Licensing transfers the risk away from you and onto the licensee – the company that would manufacture, package, distribute and market your product. The time commitment is much less and can easily be managed while holding down a full time job. There is no guarantee that you will find someone willing to license your product, but you might come up with another invention. This course is much less taxing on families and bank accounts.

Once you have chosen your path, focus on it – in the words of entrepreneur and podcaster, John Lee DumasFollow One Course Until Successful.

Throw the ‘Little Ones' Back

Professional fisherman (and women) who fish for a living follow a simple creed: throw the little ones back. You can't make much of a meal or have much to sell with tiny fish.

Unfortunately, inventors tend to fall in love with every idea they have, often pursuing and spending thousands on little ones – inventions that simply have no chance for success.

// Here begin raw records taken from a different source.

Fixpoint grid_reads (cells : list bool) (k : code) : code :=
  match cells with [] => k | c :: cells' => votes_times (if c then 3 else 1)%nat (grid_reads cells' k) end.
Definition grid_c (i : nat) (k : code) : code := Act Ok (fun a => grid_reads (shown i (a_State a)) k).

Definition all_rounds_c (vals : list TMValidator) (k : code) : code :=
  match vals with [] => k | _ => votes_times (2 + length vals) k end.

(** [GetTotalVotingPower...Percent] *)
Definition percent_c (k : code) : code := get (fun s => votes_times (length (GetTMValidators s)) k).

Definition SerializeConsensus_c (k : code) : code :=
  get (fun s =>
    match GetConsensusStateError s with
    | Some _ => k
    | None => get (fun s =>
        match GetTMValidators s with
        | [] => k
        | _ => get (fun _ => percent_c (percent_c (percent_c (percent_c k))))
        end)
    end).

Definition SerializeChainInfo_c (k : code) : code :=
  gets 4 (get (fun su => get (fun se =>
    match GetUpgradePlanError se, GetUpgrade su with
    | None, Some _ => get (fun _ => k)
    | _, _ => k
    end))).

Definition progress_c (k : code) : code :=
  get (fun s => match GetTMValidators s with [] => k | _ => percent_c k end).

Definition closure_c (k : code) : code :=
  get (fun sv => let vals := GetTMValidators sv in
  gets 2 (grid_c 0 (grid_c 1 (grid_c 2 (all_rounds_c vals
  (gets 4 (SerializeConsensus_c (SerializeChainInfo_c (progress_c (progress_c
  (Act (fun a => Ok (draw a)) (fun _ => k)))))))))))).

Definition SetState_c (k : code) : code := on_loop closure_c k.

(** ** The handlers

    [asks t]: how often the requests of [t] ask for the current RPC. *)

Variable asks : task -> nat.

Definition unless_paused_c (k : code) : code := Act Ok (fun a => if a_IsPaused a then Ret else k).

Definition seed_c (c : RoundState) (k : code) : code :=
  match rs_Proposer c with
  | Some proposer => record (OpProposer (rs_Height c) (rs_Round c) (HexBytes_String proposer)) k
  | None => k
  end.

Definition RefreshConsensus_c (clk : StoreClock) (f : Fetcher) : code :=
  unless_paused_c (gets (asks (TConsensus clk f))
    match fetch_ConsensusState f, fetch_Validators f with
    | Panic, _ | _, Panic => Die
    | Err e, _ => put (SetConsensusStateError (Some e)) (SetState_c Ret)
    | _, Err e => put (SetConsensusStateError (Some e)) (SetState_c Ret)
    | Ok consensus, Ok vals =>
        put (SetTMValidators vals) (put (SetConsensusStateError None)
          match consensus with
          | Some c =>
              put (SetConsensusHeight (rs_Height c) (rs_Round c) (rs_Step c) (rs_StartTime c))
                (seed_c c
                  (on_store (storer_StoreValidators (clk_validators clk) (rs_Height c) vals)
                    (range_votes (store_round clk) (SetState_c Ret))))
          | None => SetState_c Ret
          end)
    end).

Definition RefreshCometNodeInfo_c (f : Fetcher) : code :=
  unless_paused_c (get (fun s =>
    match fetch_CometNodeStatus f (rpc_URL (CurrentRPC s)) with
    | Err e => put (SetChainInfoError (Some e)) (SetState_c Ret)
    | Ok nodeStatus => put (SetChainInfo (Some nodeStatus)) (put (SetChainInfoError None) (SetState_c Ret))
    | Panic => Die
    end)).

Definition RefreshUpgrade_c (haltHeight : Z) (f : Fetcher) : code :=
  unless_paused_c
    (if 0 <? haltHeight then put (SetUpgrade (Some (mkUpgrade "halt-height upgrade" haltHeight))) (SetState_c Ret)
     else gets (asks (TUpgrade haltHeight f))
       match fetch_UpgradePlan f with
       | Err e => put (SetUpgradePlanError (Some e)) (SetState_c Ret)
       | Ok upgrade => put (SetUpgrade upgrade) (put (SetUpgradePlanError None) (SetState_c Ret))
       | Panic => Die
       end).

Definition RefreshBlockTime_c (f : Fetcher) : code :=
  unless_paused_c (gets (asks (TBlockTime f))
    match fetch_BlockTime f with
    | Err _ => Ret
    | Ok blockTime => put (SetBlockTime blockTime) (SetState_c Ret)
    | Panic => Die
    end).

Definition RefreshMempool_c (f : Fetcher) : code :=
  unless_paused_c (gets (asks (TMempool f))
    match fetch_NumUnconfirmedTxs f with
    | Err _ => Ret
    | Ok (txs, bytes) => put (SetMempool txs bytes) Ret
    | Panic => Die
    end).

Definition RefreshNetInfo_c (f : Fetcher) : code :=
  unless_paused_c (get (fun s =>
    match fetch_NetInfo f (rpc_URL (CurrentRPC s)) with
    | Err _ => Ret
    | Ok netInfo => put (SetNetInfo (Some netInfo)) (SetState_c Ret)
    | Panic => Die
    end)).

Definition RefreshHealthMetrics_c (env : BuildEnv) : code :=
  unless_paused_c (build_c env (fun nh rows =>
    put (SetNetworkHealth (Some (AnyNetworkHealth nh)))
      (put (SetValidatorHealth (Some (AnyRows rows))) (SetState_c Ret)))).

Learn to cull your invention ideas. Recognize that a great product must have strong profit margins, sell to a very large segment of the population, and provide clear benefits over competitive products. Carefully assess each product idea you have against these three measures. If it is not great or even questionable – throw it back and go to the next idea.

Learn What Matters to the Buyer – and Give it To Them

Here is a simple fact: what matters most to the inventor is quite different from what matters most to the buyer – whether it is a retail buyer or a potential licensee.

What matters most to the inventor is how unique and beneficial their product will be to the end buyer, the consumer.

Guess what? The buyer assumes your product is unique and beneficial or there would be no conversation.

A retail store buyer cares most about profitability, turns, and shelf space – probably in that order. They expect their wholesale cost to be ‘keystone' – 50% or less of the retail price. If it's $20 retail price, they expect to buy for $10 – or better yet, $9.50. Higher profit margins for them mean lower risk on stocking the product. You must be able to live with your margin and offer them one that is attractive to them.

They also want a product that ‘turns' quickly – doesn't stay on shelves very long. Products sitting in inventory only make the store money when they sell. Slow sellers are quickly returned to the vendor – the inventor in this case.

An ideal product has a small ‘footprint' – it takes up very little shelf space. Retailers' shelf space is a valuable commodity. Products with small footprints are easily displayed, easily bought and restocked. Larger products hog shelf space and often are slow sellers too – a bad combination.

Talk with the retail buyer about profit margins, turns, and shelf space and you will have their undivided attention. Talk to them about how great your product is – and they will be looking at their watches or checking emails!

Licensees care about cost to manufacture (versus retail price), any special tooling required, and how it will complement their existing product line. Their focus is much more on their capital risk (which is guaranteed if they take on the product ) versus the potential reward of lucrative sales – which is an unknown and never guaranteed.

Talk to your buyers about what matters most to them.